Stored data entries
-------

(* ===== verification/CacheAutoUpdate.v ===== *)
(** * Keeping the built-in cache fresh ([src/dns/CacheAutoUpdate.cpp])

    The sweep that asks the upstream for every record again: blocks with pauses, retries
    of what failed, the stop button; and its countdown. *)
From stdpp Require Import gmap.
From S2P Require Import Prelude DnsPool InternalDnsCache CacheSpec AtomicFile CachePersist.
From S2P Require Import JobRegistry CacheJob Autosave.
#[local] Open Scope Z_scope.

Module CacheAutoUpdate.
Import AutoUpdatePlan.

Definition kJobId : bytes := lit "cache_autoupdate".
Definition kJobTitleKey : bytes := lit "jobs.cache_autoupdate".
Definition kMaxPending : nat := 256.

(** What the sweep meets, by the number of its questions: the answers of the upstream,
    presses of the stop button, the switch, the clocks. *)
Record Outside := mkOutside {
  refresh : nat → bytes → Z → option (list bytes * Z);
  presses : nat → bool;
  enabledAt : nat → bool;
  cacheMs : nat → Z;
  micros : nat → Z;
}.

(** [pending] are the records to retry; [lines] is the log of the sweep: name, type and
    the fresh TTL of a record that was confirmed; [pauses] the seconds announced. *)
Record Sweep := mkSweep {
  cache : InternalDnsCache.Cache;
  pending : list DnsPool.key;
  jobs : JobRegistry.Registry;
  running : bool;
  asked : nat;
  lines : list (DnsPool.key * option Z);
  pauses : list Z;
}.

Definition set_cache (c : InternalDnsCache.Cache) (s : Sweep) : Sweep :=
  mkSweep c (pending s) (jobs s) (running s) (asked s) (lines s) (pauses s).
Definition set_pending (l : list DnsPool.key) (s : Sweep) : Sweep :=
  mkSweep (cache s) l (jobs s) (running s) (asked s) (lines s) (pauses s).
Definition set_jobs (r : JobRegistry.Registry) (s : Sweep) : Sweep :=
  mkSweep (cache s) (pending s) r (running s) (asked s) (lines s) (pauses s).
Definition set_running (b : bool) (s : Sweep) : Sweep :=
  mkSweep (cache s) (pending s) (jobs s) b (asked s) (lines s) (pauses s).
Definition next (s : Sweep) : Sweep :=
  mkSweep (cache s) (pending s) (jobs s) (running s) (S (asked s)) (lines s) (pauses s).
Definition note (k : DnsPool.key) (ttl : option Z) (s : Sweep) : Sweep :=
  mkSweep (cache s) (pending s) (jobs s) (running s) (asked s) (lines s ++ [(k, ttl)]) (pauses s).
Definition notePause (sec : Z) (s : Sweep) : Sweep :=
  mkSweep (cache s) (pending s) (jobs s) (running s) (asked s) (lines s) (pauses s ++ [sec]).

Definition autoUpdateTypeName (q : Z) : bytes :=
  if q =? 1 then lit "A" else if q =? 28 then lit "AAAA" else dec q.

Definition autoUpdateRecordText (name : bytes) (q : Z) (ttl : option Z) : bytes :=
  name ++ lit " " ++ autoUpdateTypeName q ++
  match ttl with
  | None => lit " not confirmed, record kept"
  | Some t => lit " refreshed (ttl " ++ dec t ++ lit " s)"
  end.

Definition isPending (l : list DnsPool.key) (name : bytes) (q : Z) : bool := bool_decide ((name, q) ∈ l).

Definition rememberFailed (k : DnsPool.key) (l : list DnsPool.key) : list DnsPool.key :=
  if isPending l k.1 k.2 then l
  else (if (kMaxPending <=? length l)%nat then tail l else l) ++ [k].

Fixpoint forgetFailed (k : DnsPool.key) (l : list DnsPool.key) : list DnsPool.key :=
  match l with
  | [] => []
  | x :: l' => if bool_decide (x = k) then l' else x :: forgetFailed k l'
  end.

Section Run.
Context (pton4 : bytes → option Z) (pton6 : bytes → option bytes).
Context (o : Outside) (batch : nat) (pauseSec : nat).

Definition isEnabled (s : Sweep) : bool * Sweep := (enabledAt o (asked s), next s).

Definition stopIfAsked (t : Z) (s : Sweep) : bool * Sweep :=
  let r := if presses o (asked s) then (JobRegistry.requestCancel kJobId (jobs s)).2 else jobs s in
  let s := next (set_jobs r s) in
  if negb (JobRegistry.cancelRequested kJobId r) then (false, s)
  else (true, set_running false (set_jobs
         (JobRegistry.finish kJobId JobRegistry.Cancelled (lit "stopped by the operator") t r).1 s)).

(** One record: the upstream is asked, the answer stored or the name kept for a retry. *)
Definition refreshOne (k : DnsPool.key) (s : Sweep) : run Sweep :=
  let n := asked s in
  let s := next s in
  match refresh o n k.1 k.2 with
  | Some ((_ :: _) as ips, ttl) =>
      c ← InternalDnsCache.store pton4 pton6 k.1 k.2 ips ttl (cacheMs o n) (micros o n) (cache s);
      mret (note k (Some ttl) (set_pending (forgetFailed k (pending s)) (set_cache c s)))
  | _ => mret (note k None (set_pending (rememberFailed k (pending s)) s))
  end.

(** The records of a block; the first component is whether the stop button ended the
    sweep, [done] counts the records so far. *)
Fixpoint runPlan (plan : list DnsPool.key) (records done : Z) (t : Z) (s : Sweep) : run (bool * Z * Sweep) :=
  match plan with
  | [] => mret (false, done, s)
  | k :: plan' =>
      let '(on, s) := isEnabled s in
      if negb on then mret (false, done, s)
      else
        s ← refreshOne k s;
        let done := u32 (done + 1) in
        let s := set_jobs (JobRegistry.progress kJobId done records k.1 (jobs s)) s in
        let '(stop, s) := stopIfAsked t s in
        if stop then mret (true, done, s) else runPlan plan' records done t s
  end.

(** The retries that still are in the cache, at most [room]; and the retries not looked at. *)
Fixpoint takeRetries (room : nat) (retry : list DnsPool.key) (c : InternalDnsCache.Cache)
  : run (list DnsPool.key * list DnsPool.key) :=
  match retry with
  | [] => mret ([], [])
  | k :: retry' =>
      if (room =? 0)%nat then mret ([], retry)
      else
        there ← InternalDnsCache.contains k.1 k.2 c;
        if there : bool then
          r ← takeRetries (room - 1) retry' c; mret (k :: r.1, r.2)
        else takeRetries room retry' c
  end.

Definition planBlock (retry : list DnsPool.key) (s : Sweep) : run (list DnsPool.key * list DnsPool.key * Sweep) :=
  r ← takeRetries batch retry (cache s);
  if (length r.1 <? batch)%nat then
    old ← InternalDnsCache.oldestEntries (batch - length r.1) (isPending (pending s)) (cacheMs o (asked s)) (cache s);
    mret (r.1 ++ old, r.2, next s)
  else mret (r.1, r.2, s).

Fixpoint pauseLoop (left : nat) (t : Z) (s : Sweep) : bool * Sweep :=
  match left with
  | O => (false, s)
  | S left' =>
      let '(on, s) := isEnabled s in
      if negb on then (false, s)
      else
        let '(stop, s) := stopIfAsked t s in
        if stop then (true, s)
        else pauseLoop left' t
               (notePause (Z.of_nat left) (set_jobs (JobRegistry.pause kJobId [] (Z.of_nat left) (jobs s)) s))
  end.

Fixpoint runBlocks (left : nat) (block blocks records done : Z) (retry : list DnsPool.key) (t : Z) (s : Sweep)
  : run (bool * Z * Sweep) :=
  match left with
  | O => mret (false, done, s)
  | S left' =>
      let '(on, s) := isEnabled s in
      if negb on then mret (false, done, s)
      else
        p ← planBlock retry s;
        let '(plan, retry, s) := p in
        if bool_decide (plan = []) then mret (false, done, s)
        else
          r ← runPlan plan records done t s;
          let '(stop, done, s) := r in
          if stop : bool then mret (true, done, s)
          else if negb (autoUpdatePauseAfterBlock block blocks) then
            runBlocks left' (block + 1) blocks records done retry t s
          else
            let '(stop, s) := pauseLoop pauseSec t s in
            if stop then mret (true, done, s)
            else runBlocks left' (block + 1) blocks records done retry t
                   (set_jobs (JobRegistry.progress kJobId done records [] (jobs s)) s)
  end.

-------

◆ PROBLEM TO SOLVE
Retype only the stretch of lines above starting at the one with "of what failed, the" and stopping at the one with "#[local] Open Scope Z_scope.", exactly as written, with both kept.

◆ TASK OUTPUT
    of what failed, the stop button; and its countdown. *)
From stdpp Require Import gmap.
From S2P Require Import Prelude DnsPool InternalDnsCache CacheSpec AtomicFile CachePersist.
From S2P Require Import JobRegistry CacheJob Autosave.
#[local] Open Scope Z_scope.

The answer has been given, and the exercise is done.